**What the task asks**
Find and copy every line in the records that includes the string "discriminate".

**Extracted information**
(** When the fetch resolves to a response that is not [ok], nothing is
    appended: the [if (response.ok)] has no [else]. *)
Lemma processMediaItem_not_ok
  (item url : value) (content_type mediaHtml : string) (w : World)
  (r : HttpResponse) :
  get_opt item "content_type" = VStr content_type ->
  Str.startsWith content_type "image/" = true ->
  get_opt item "url" = url ->
  truthy url = true ->
  printable url = true ->
  net (calls w) (mediaRequest url) = Resolved r ->
  ok r = false ->
  processMediaItem net item mediaHtml w
  = (Ok mediaHtml,
     {| calls := (calls w ++ mediaRequest url :: nil)%list;
        console := console w |}).
Proof.
  intros Hct Himg Hurl Ht Hp Hnet Hok.
  rewrite (processMediaItem_image item url content_type mediaHtml w
             Hct Himg Hurl Ht Hp), Hnet, Hok.
  reflexivity.
Qed.

(** An image whose URL cannot be printed: [fetch] throws before any
    call, the [catch] writes its line, and its template throws. *)
Lemma processMediaItem_unprintable
  (item url : value) (content_type mediaHtml : string) (w : World) :
  get_opt item "content_type" = VStr content_type ->
  Str.startsWith content_type "image/" = true ->
  get_opt item "url" = url ->
  truthy url = true ->
  printable url = false ->
  processMediaItem net item mediaHtml w
  = (Throw (TypeError "toString"),
     {| calls := calls w;
        console := (console w ++ "Failed to fetch media:" :: nil)%list |}).
Proof.
  intros Hct Himg Hurl Ht Hp. unfold processMediaItem.
  rewrite Hct, Himg, (get_of_get_opt item "content_type" "url"), bind_lift_ok.
  2: { rewrite Hct. reflexivity. }
  rewrite Hurl, Ht. unfold try_catch, stringOf, interpolate.
  cbn [forallb]. rewrite Hp. reflexivity.
Qed.

(** What one well-formed attachment does: nothing when it is not an
    image with a URL; otherwise one GET, and markup that depends on the
    outcome. *)
Lemma processMediaItem_total (item : value) (mediaHtml : string) (w : World) :
  attachmentWellFormed item = true ->
  match imageUrl item with
  | Some url => printable url = true
  | None => True
  end ->
  exists mediaHtml' w',
    processMediaItem net item mediaHtml w = (Ok mediaHtml', w')
    /\ calls w'
       = (calls w
          ++ match imageUrl item with
             | Some url => mediaRequest url :: nil
             | None => nil
             end)%list.
Proof.
  unfold attachmentWellFormed, imageUrl.
  destruct (get_opt item "content_type") as [| | | |content_type| |] eqn:Hct;
    intros Hwf Hp; try discriminate Hwf.
  1, 2: exists mediaHtml, w; unfold processMediaItem; rewrite Hct;
        rewrite List.app_nil_r; split; reflexivity.
  destruct (Str.startsWith content_type "image/") eqn:Himg; cbn [andb] in *.
  2: { exists mediaHtml, w. unfold processMediaItem. rewrite Hct, Himg.
       rewrite List.app_nil_r. split; reflexivity. }
  destruct (truthy (get_opt item "url")) eqn:Ht.
  2: { exists mediaHtml, w. unfold processMediaItem.
       rewrite Hct, Himg, (get_of_get_opt item "content_type" "url"),
         bind_lift_ok, Ht.
       2: { rewrite Hct. reflexivity. }
       rewrite List.app_nil_r. split; reflexivity. }
  rewrite (processMediaItem_image item _ content_type mediaHtml w
             Hct Himg eq_refl Ht Hp).
  destruct (net (calls w) _) as [|r]; [eexists _, _; split; reflexivity|].
  destruct (ok r); [|eexists _, _; split; reflexivity].
  destruct (payload r); eexists _, _; split; reflexivity.
Qed.

Lemma allGets_imageUrls (urls : list value) :
  Forall (fun c : HttpCall => call_method c = "GET") (map mediaRequest urls).
Proof.
  induction urls as [|url rest IH]; constructor; [reflexivity | exact IH].
Qed.

Lemma processMediaLoop_total (items : list value) :
  forallb attachmentWellFormed items = true ->
  forallb printable (imageUrls items) = true ->
  forall (mediaHtml : string) (w : World),
  exists mediaHtml' w',
    processMediaLoop net items mediaHtml w = (Ok mediaHtml', w')
    /\ calls w' = (calls w ++ map mediaRequest (imageUrls items))%list.
Proof.
  induction items as [|item rest IH]; intros Hwf Hp mediaHtml w.
  - exists mediaHtml, w. cbn [imageUrls map]. rewrite List.app_nil_r.
    split; reflexivity.
  - cbn [forallb] in Hwf. apply Bool.andb_true_iff in Hwf as [Hitem Hrest].
    cbn [imageUrls] in Hp |- *.
    assert (Hhere : match imageUrl item with
                    | Some url => printable url = true
                    | None => True
                    end
                    /\ forallb printable (imageUrls rest) = true).
    { destruct (imageUrl item); [|split; [exact I | exact Hp]].
      cbn [forallb] in Hp. apply Bool.andb_true_iff in Hp. exact Hp. }
    destruct Hhere as [Hurl Hp'].
    destruct (processMediaItem_total item mediaHtml w Hitem Hurl)
      as (html1 & w1 & E1 & C1).
    destruct (IH Hrest Hp' html1 w1) as (html2 & w2 & E2 & C2).
    exists html2, w2.
    cbn [processMediaLoop]. rewrite bind_run, E1, E2.
    split; [reflexivity|]. rewrite C2, C1, <- List.app_assoc.
    destruct (imageUrl item); reflexivity.
Qed.

(** On well-formed media whose URLs can be printed [processMedia]
    returns, whatever the network does, and makes only GET calls. *)
Lemma processMedia_total (messagePayload x : value) (a : string) (w : World) :
  get messagePayload a = Ok x ->
  mediaWellFormed messagePayload = true ->
  mediaPrintable messagePayload = true ->
  exists mediaHtml w' gets,
    processMedia net messagePayload w = (Ok mediaHtml, w')
    /\ calls w' = (calls w ++ gets)%list
    /\ Forall (fun c => call_method c = "GET") gets.
Proof.
  intros Hmp Hwf Hp. unfold processMedia.
  rewrite (get_ok _ _ _ Hmp "media"), bind_lift_ok.
  unfold mediaWellFormed in Hwf. unfold mediaPrintable in Hp.
  destruct (get_opt messagePayload "media") as [| | | | |items|];
    try discriminate Hwf; cbn [truthy iterate]; rewrite bind_lift_ok.
  1, 2: exists EmptyString, w, nil; rewrite List.app_nil_r;
        repeat split; constructor.
  destruct (processMediaLoop_total items Hwf Hp EmptyString w)
    as (mediaHtml & w' & E & C).
  exists mediaHtml, w', (map mediaRequest (imageUrls items)).
  split; [exact E|]. split; [exact C | apply allGets_imageUrls].
Qed.

(** Media that is an object is not iterable: [processMedia] throws
    before any call, and the handler answers 500. *)
Lemma processMedia_not_iterable
  (messagePayload : value) (fields : list (string * value)) (w : World) :
  get_opt messagePayload "media" = VObj fields ->
  processMedia net messagePayload w = (Throw (TypeError "not iterable"), w).
Proof.
  intros Hmedia. unfold processMedia.
  rewrite (get_of_get_opt messagePayload "media" "media"), bind_lift_ok.
  2: { rewrite Hmedia. reflexivity. }
  rewrite Hmedia. reflexivity.
Qed.

(** *** Senders *)

Lemma sendTelnyxReply_calls
  (env : Env) (toPhone fromPhone replyText : value) (w : World) :
  truthy (TELNYX_API_KEY env) = true ->
  calls (snd (sendTelnyxReply net env toPhone fromPhone replyText w))
  = (calls w ++ telnyxRequest env toPhone fromPhone replyText :: nil)%list.
Proof.
  intros Hkey. unfold sendTelnyxReply. rewrite Hkey. cbn [negb].
  rewrite bind_run. unfold global_fetch.
  destruct (net (calls w) _) as [|r]; [reflexivity|].
  destruct (ok r); cbn [negb]; [reflexivity|].
  rewrite bind_run. unfold read_body.
  destruct (payload r); reflexivity.
Qed.

Lemma sendTelnyxReply_no_key
  (env : Env) (toPhone fromPhone replyText : value) (w : World) :
  truthy (TELNYX_API_KEY env) = false ->
  sendTelnyxReply net env toPhone fromPhone replyText w
  = (Ok tt,
     {| calls := calls w;
        console :=
          (console w
           ++ "Missing TELNYX_API_KEY for auto_reply route" :: nil)%list |}).
Proof.
  intros Hkey. unfold sendTelnyxReply. rewrite Hkey. reflexivity.
Qed.

Lemma sendMailgunEmail_calls
  (env : Env) (toEmail : value) (fromPhone friendlyDate : string)
  (text : value) (mediaHtml : string) (w : World) :
  truthy toEmail = true ->
  printable text = true ->
  printable toEmail = true ->
  calls (snd (sendMailgunEmail net env toEmail fromPhone friendlyDate
                text mediaHtml w))
  = (calls w
     ++ mailgunRequest env toEmail fromPhone friendlyDate text mediaHtml
        :: nil)%list.
Proof.
  intros Hto Hpt Hpe. unfold sendMailgunEmail. rewrite Hto. cbn [negb].
  rewrite !(interpolate_printable text _ Hpt), !bind_lift_ok.
  rewrite (stringOf_printable toEmail Hpe), bind_lift_ok.
  rewrite bind_run. unfold global_fetch.
  destruct (net (calls w) _) as [|r]; [reflexivity|].
  destruct (ok r); cbn [negb]; [reflexivity|].
  rewrite bind_run. unfold read_body.
  destruct (payload r); reflexivity.
Qed.

(** *** Dispatcher *)

Lemma processInbound_routed
  (env : Env) (data messagePayload route : value) (toPhone : string) :
  routed env messagePayload toPhone route ->
  processInbound net env data messagePayload initial
  = dispatch net env data messagePayload route (VStr toPhone)
      (getFromPhone messagePayload) (getFromPhoneForReply messagePayload)
      (textOf messagePayload) initial.
Proof.
  intros (Hto & Hroute & Htruthy). unfold processInbound.
  assert (Hmp : exists x, get messagePayload "to" = Ok x).
  { unfold getToPhone in Hto. destruct (get messagePayload "to") as [x|];
      [eauto | discriminate Hto]. }
  destruct Hmp as [x Hx].
  rewrite Hto, (messageText_ok _ _ _ Hx), !bind_lift_ok.
  rewrite (getToPhone_truthy _ _ Hto). cbn [negb].
  rewrite bind_run, (getRoute_truthy env _ route initial Hroute Htruthy).
  rewrite Htruthy. reflexivity.
Qed.

Lemma fetch_routed
  (request : Request) (env : Env) (data messagePayload route : value)
  (toPhone : string) :
  inboundEvent request data messagePayload ->
  routed env messagePayload toPhone route ->
  fetch net request env initial
  = respond
      (dispatch net env data messagePayload route (VStr toPhone)
         (getFromPhone messagePayload) (getFromPhoneForReply messagePayload)
         (textOf messagePayload) initial).
Proof.
  intros Hin Hr.
  rewrite (fetch_inbound _ env _ _ initial Hin).
  rewrite (processInbound_routed env data _ _ _ Hr). reflexivity.
Qed.

Lemma calls_respond (outcome : result Response * World) :
  calls (snd (respond outcome)) = calls (snd outcome).
Proof. destruct outcome as [[r|e] w]; reflexivity. Qed.

Lemma dispatch_auto_reply
  (env : Env) (data messagePayload route toPhone : value)
  (fromPhone : string) (fromPhoneForReply text : value) (w : World) :
  get route "mode" = Ok (VStr "auto_reply") ->
  dispatch net env data messagePayload route toPhone
    fromPhone fromPhoneForReply text w
  = dispatchAutoReply net env route toPhone fromPhoneForReply w.
Proof.
  intros Hmode. unfold dispatch. rewrite Hmode, bind_lift_ok. reflexivity.
Qed.

Lemma dispatch_forward_email
  (env : Env) (data messagePayload route toPhone : value)
  (fromPhone : string) (fromPhoneForReply text : value) (w : World) :
  get route "mode" = Ok (VStr "forward_email") ->
  dispatch net env data messagePayload route toPhone
    fromPhone fromPhoneForReply text w
  = dispatchForwardEmail net env data messagePayload route toPhone
      fromPhone text w.
Proof.
  intros Hmode. unfold dispatch. rewrite Hmode, bind_lift_ok. reflexivity.
Qed.

(** The reply branch, when nothing is missing: one call, the reply. *)
Lemma dispatchAutoReply_calls
  (env : Env) (route toPhone reply_text : value) (fromPhone : string)
  (w : World) :
  get route "reply_text" = Ok reply_text ->
  truthy reply_text = true ->
  truthy (VStr fromPhone : value) = true ->
  truthy (TELNYX_API_KEY env) = true ->
  calls (snd (dispatchAutoReply net env route toPhone (VStr fromPhone) w))
  = (calls w
     ++ telnyxRequest env toPhone (VStr fromPhone) reply_text :: nil)%list.
Proof.
  intros Hrt Ht Hfrom Hkey. unfold dispatchAutoReply.
  rewrite Hrt, bind_lift_ok, Ht, Hfrom. cbn [negb].
  rewrite calls_bind_ret. apply sendTelnyxReply_calls. exact Hkey.
Qed.

(** The reply branch, when the text or the sender is missing: one line
    on the console, 200, no call. *)
Lemma dispatchAutoReply_skipped
  (env : Env) (route toPhone reply_text fromPhoneForReply : value) :
  get route "reply_text" = Ok reply_text ->
  truthy reply_text = false \/ fromPhoneForReply = VNull ->
  exists w,
    dispatchAutoReply net env route toPhone fromPhoneForReply initial
    = (Ok okResponse, w)
    /\ calls w = nil.
Proof.
  intros Hrt Hmissing. unfold dispatchAutoReply.
  rewrite Hrt, bind_lift_ok.
  destruct (truthy reply_text) eqn:Ht; cbn [negb].
  - destruct Hmissing as [Hf | ->]; [discriminate Hf|].
    cbn [truthy negb]. rewrite bind_console_error.
    eexists. split; reflexivity.
  - rewrite bind_console_error. eexists. split; reflexivity.
Qed.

**Written solution**
    intros Hwf Hp; try discriminate Hwf.
    try discriminate Hwf; cbn [truthy iterate]; rewrite bind_lift_ok.
      [eauto | discriminate Hto]. }
  - destruct Hmissing as [Hf | ->]; [discriminate Hf|].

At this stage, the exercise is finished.